# Task goal
Every entry must be printed again exactly, with nothing left out.

# Data for this task
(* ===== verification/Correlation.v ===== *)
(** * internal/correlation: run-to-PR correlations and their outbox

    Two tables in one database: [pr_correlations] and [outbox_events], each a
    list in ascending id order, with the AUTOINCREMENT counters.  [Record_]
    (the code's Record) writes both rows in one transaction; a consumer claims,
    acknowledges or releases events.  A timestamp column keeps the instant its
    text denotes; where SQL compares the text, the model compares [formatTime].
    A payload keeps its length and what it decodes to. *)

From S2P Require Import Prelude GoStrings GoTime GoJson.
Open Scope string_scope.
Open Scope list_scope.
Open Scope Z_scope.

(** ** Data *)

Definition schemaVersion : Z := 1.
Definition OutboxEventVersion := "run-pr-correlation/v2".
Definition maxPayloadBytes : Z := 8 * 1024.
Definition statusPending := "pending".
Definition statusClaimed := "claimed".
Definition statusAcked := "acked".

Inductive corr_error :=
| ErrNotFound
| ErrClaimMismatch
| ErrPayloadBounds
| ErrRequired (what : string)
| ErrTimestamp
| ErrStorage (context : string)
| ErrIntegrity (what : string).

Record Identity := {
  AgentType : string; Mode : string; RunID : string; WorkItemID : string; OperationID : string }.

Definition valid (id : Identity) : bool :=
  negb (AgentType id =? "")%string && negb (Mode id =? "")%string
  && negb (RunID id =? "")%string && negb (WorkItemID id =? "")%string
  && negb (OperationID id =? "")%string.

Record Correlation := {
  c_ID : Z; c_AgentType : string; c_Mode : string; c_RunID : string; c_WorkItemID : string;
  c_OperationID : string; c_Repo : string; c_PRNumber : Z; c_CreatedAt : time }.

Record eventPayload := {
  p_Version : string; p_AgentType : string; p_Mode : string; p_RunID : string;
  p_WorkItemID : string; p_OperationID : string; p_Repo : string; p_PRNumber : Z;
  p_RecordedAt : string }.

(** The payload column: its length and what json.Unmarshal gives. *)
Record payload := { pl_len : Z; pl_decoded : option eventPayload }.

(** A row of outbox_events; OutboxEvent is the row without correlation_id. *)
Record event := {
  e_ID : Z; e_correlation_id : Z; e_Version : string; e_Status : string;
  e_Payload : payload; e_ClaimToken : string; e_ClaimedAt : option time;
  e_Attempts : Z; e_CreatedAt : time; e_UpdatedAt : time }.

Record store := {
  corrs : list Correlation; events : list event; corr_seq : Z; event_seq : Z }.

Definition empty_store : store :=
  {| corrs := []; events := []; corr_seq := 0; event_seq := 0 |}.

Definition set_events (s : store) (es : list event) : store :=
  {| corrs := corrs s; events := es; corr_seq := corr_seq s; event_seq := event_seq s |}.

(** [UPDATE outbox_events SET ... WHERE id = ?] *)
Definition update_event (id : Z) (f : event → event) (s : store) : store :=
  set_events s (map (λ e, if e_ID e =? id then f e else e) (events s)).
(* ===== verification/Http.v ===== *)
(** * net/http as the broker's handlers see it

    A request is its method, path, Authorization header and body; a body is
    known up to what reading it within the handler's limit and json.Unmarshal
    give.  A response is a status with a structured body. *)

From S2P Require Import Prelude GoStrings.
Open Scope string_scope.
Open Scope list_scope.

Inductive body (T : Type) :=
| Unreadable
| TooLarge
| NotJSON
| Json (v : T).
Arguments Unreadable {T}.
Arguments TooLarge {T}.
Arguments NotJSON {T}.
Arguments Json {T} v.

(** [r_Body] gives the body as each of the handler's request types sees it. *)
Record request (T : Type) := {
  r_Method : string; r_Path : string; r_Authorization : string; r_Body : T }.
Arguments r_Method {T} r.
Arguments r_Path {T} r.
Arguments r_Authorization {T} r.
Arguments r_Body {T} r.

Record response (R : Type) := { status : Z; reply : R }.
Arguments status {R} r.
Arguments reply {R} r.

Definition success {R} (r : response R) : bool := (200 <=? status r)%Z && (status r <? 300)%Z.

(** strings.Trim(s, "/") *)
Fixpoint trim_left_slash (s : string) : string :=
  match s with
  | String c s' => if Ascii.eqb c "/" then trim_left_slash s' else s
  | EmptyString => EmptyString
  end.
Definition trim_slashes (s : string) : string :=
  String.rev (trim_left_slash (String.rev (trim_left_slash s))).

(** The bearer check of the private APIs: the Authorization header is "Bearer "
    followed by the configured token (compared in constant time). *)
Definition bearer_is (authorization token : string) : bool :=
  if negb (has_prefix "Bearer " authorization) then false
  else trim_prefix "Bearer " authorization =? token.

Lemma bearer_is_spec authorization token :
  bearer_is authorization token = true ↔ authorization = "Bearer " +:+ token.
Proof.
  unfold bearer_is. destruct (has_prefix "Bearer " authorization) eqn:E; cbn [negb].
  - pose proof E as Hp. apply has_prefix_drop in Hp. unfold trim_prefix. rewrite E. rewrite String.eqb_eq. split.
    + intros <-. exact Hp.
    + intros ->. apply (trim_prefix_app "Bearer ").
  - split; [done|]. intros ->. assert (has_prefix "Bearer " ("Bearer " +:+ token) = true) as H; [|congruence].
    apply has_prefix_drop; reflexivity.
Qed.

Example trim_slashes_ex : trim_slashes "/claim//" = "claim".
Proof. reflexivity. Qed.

# Written response
(* ===== verification/Correlation.v ===== *)
(** * internal/correlation: run-to-PR correlations and their outbox

    Two tables in one database: [pr_correlations] and [outbox_events], each a
    list in ascending id order, with the AUTOINCREMENT counters.  [Record_]
    (the code's Record) writes both rows in one transaction; a consumer claims,
    acknowledges or releases events.  A timestamp column keeps the instant its
    text denotes; where SQL compares the text, the model compares [formatTime].
    A payload keeps its length and what it decodes to. *)

From S2P Require Import Prelude GoStrings GoTime GoJson.
Open Scope string_scope.
Open Scope list_scope.
Open Scope Z_scope.

(** ** Data *)

Definition schemaVersion : Z := 1.
Definition OutboxEventVersion := "run-pr-correlation/v2".
Definition maxPayloadBytes : Z := 8 * 1024.
Definition statusPending := "pending".
Definition statusClaimed := "claimed".
Definition statusAcked := "acked".

Inductive corr_error :=
| ErrNotFound
| ErrClaimMismatch
| ErrPayloadBounds
| ErrRequired (what : string)
| ErrTimestamp
| ErrStorage (context : string)
| ErrIntegrity (what : string).

Record Identity := {
  AgentType : string; Mode : string; RunID : string; WorkItemID : string; OperationID : string }.

Definition valid (id : Identity) : bool :=
  negb (AgentType id =? "")%string && negb (Mode id =? "")%string
  && negb (RunID id =? "")%string && negb (WorkItemID id =? "")%string
  && negb (OperationID id =? "")%string.

Record Correlation := {
  c_ID : Z; c_AgentType : string; c_Mode : string; c_RunID : string; c_WorkItemID : string;
  c_OperationID : string; c_Repo : string; c_PRNumber : Z; c_CreatedAt : time }.

Record eventPayload := {
  p_Version : string; p_AgentType : string; p_Mode : string; p_RunID : string;
  p_WorkItemID : string; p_OperationID : string; p_Repo : string; p_PRNumber : Z;
  p_RecordedAt : string }.

(** The payload column: its length and what json.Unmarshal gives. *)
Record payload := { pl_len : Z; pl_decoded : option eventPayload }.

(** A row of outbox_events; OutboxEvent is the row without correlation_id. *)
Record event := {
  e_ID : Z; e_correlation_id : Z; e_Version : string; e_Status : string;
  e_Payload : payload; e_ClaimToken : string; e_ClaimedAt : option time;
  e_Attempts : Z; e_CreatedAt : time; e_UpdatedAt : time }.

Record store := {
  corrs : list Correlation; events : list event; corr_seq : Z; event_seq : Z }.

Definition empty_store : store :=
  {| corrs := []; events := []; corr_seq := 0; event_seq := 0 |}.

Definition set_events (s : store) (es : list event) : store :=
  {| corrs := corrs s; events := es; corr_seq := corr_seq s; event_seq := event_seq s |}.

(** [UPDATE outbox_events SET ... WHERE id = ?] *)
Definition update_event (id : Z) (f : event → event) (s : store) : store :=
  set_events s (map (λ e, if e_ID e =? id then f e else e) (events s)).
(* ===== verification/Http.v ===== *)
(** * net/http as the broker's handlers see it

    A request is its method, path, Authorization header and body; a body is
    known up to what reading it within the handler's limit and json.Unmarshal
    give.  A response is a status with a structured body. *)

From S2P Require Import Prelude GoStrings.
Open Scope string_scope.
Open Scope list_scope.

Inductive body (T : Type) :=
| Unreadable
| TooLarge
| NotJSON
| Json (v : T).
Arguments Unreadable {T}.
Arguments TooLarge {T}.
Arguments NotJSON {T}.
Arguments Json {T} v.

(** [r_Body] gives the body as each of the handler's request types sees it. *)
Record request (T : Type) := {
  r_Method : string; r_Path : string; r_Authorization : string; r_Body : T }.
Arguments r_Method {T} r.
Arguments r_Path {T} r.
Arguments r_Authorization {T} r.
Arguments r_Body {T} r.

Record response (R : Type) := { status : Z; reply : R }.
Arguments status {R} r.
Arguments reply {R} r.

Definition success {R} (r : response R) : bool := (200 <=? status r)%Z && (status r <? 300)%Z.

(** strings.Trim(s, "/") *)
Fixpoint trim_left_slash (s : string) : string :=
  match s with
  | String c s' => if Ascii.eqb c "/" then trim_left_slash s' else s
  | EmptyString => EmptyString
  end.
Definition trim_slashes (s : string) : string :=
  String.rev (trim_left_slash (String.rev (trim_left_slash s))).

(** The bearer check of the private APIs: the Authorization header is "Bearer "
    followed by the configured token (compared in constant time). *)
Definition bearer_is (authorization token : string) : bool :=
  if negb (has_prefix "Bearer " authorization) then false
  else trim_prefix "Bearer " authorization =? token.

Lemma bearer_is_spec authorization token :
  bearer_is authorization token = true ↔ authorization = "Bearer " +:+ token.
Proof.
  unfold bearer_is. destruct (has_prefix "Bearer " authorization) eqn:E; cbn [negb].
  - pose proof E as Hp. apply has_prefix_drop in Hp. unfold trim_prefix. rewrite E. rewrite String.eqb_eq. split.
    + intros <-. exact Hp.
    + intros ->. apply (trim_prefix_app "Bearer ").
  - split; [done|]. intros ->. assert (has_prefix "Bearer " ("Bearer " +:+ token) = true) as H; [|congruence].
    apply has_prefix_drop; reflexivity.
Qed.

Example trim_slashes_ex : trim_slashes "/claim//" = "claim".
Proof. reflexivity. Qed.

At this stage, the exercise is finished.